Saved data entries
§ §
Lemma reconnect_backoff_witness :
  reconnect [Err []; Err []; Err []; Ok tt] = (Some 4, [125; 300; 400]) /\
  (forall i s, [125; 300; 400] !! i = Some s ->
     Z.min (100 * 2 ^ Z.of_nat i) 30000 <= s).
Proof.
  assert (reconnect [Err []; Err []; Err []; Ok tt] = (Some 4, [125; 300; 400])) as H by reflexivity.
  split; [exact H|]. intros i s Hi.
  apply (proj1 (reconnect_backoff demo_fp _ _ _ H) i s Hi).
Defined.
§ §
WHAT IS BEING ASKED:
Every entry above must appear again in the reply, exactly as it stands.

ANSWER BOX:
Lemma reconnect_backoff_witness :
  reconnect [Err []; Err []; Err []; Ok tt] = (Some 4, [125; 300; 400]) /\
  (forall i s, [125; 300; 400] !! i = Some s ->
     Z.min (100 * 2 ^ Z.of_nat i) 30000 <= s).
Proof.
  assert (reconnect [Err []; Err []; Err []; Ok tt] = (Some 4, [125; 300; 400])) as H by reflexivity.
  split; [exact H|]. intros i s Hi.
  apply (proj1 (reconnect_backoff demo_fp _ _ _ H) i s Hi).
Defined.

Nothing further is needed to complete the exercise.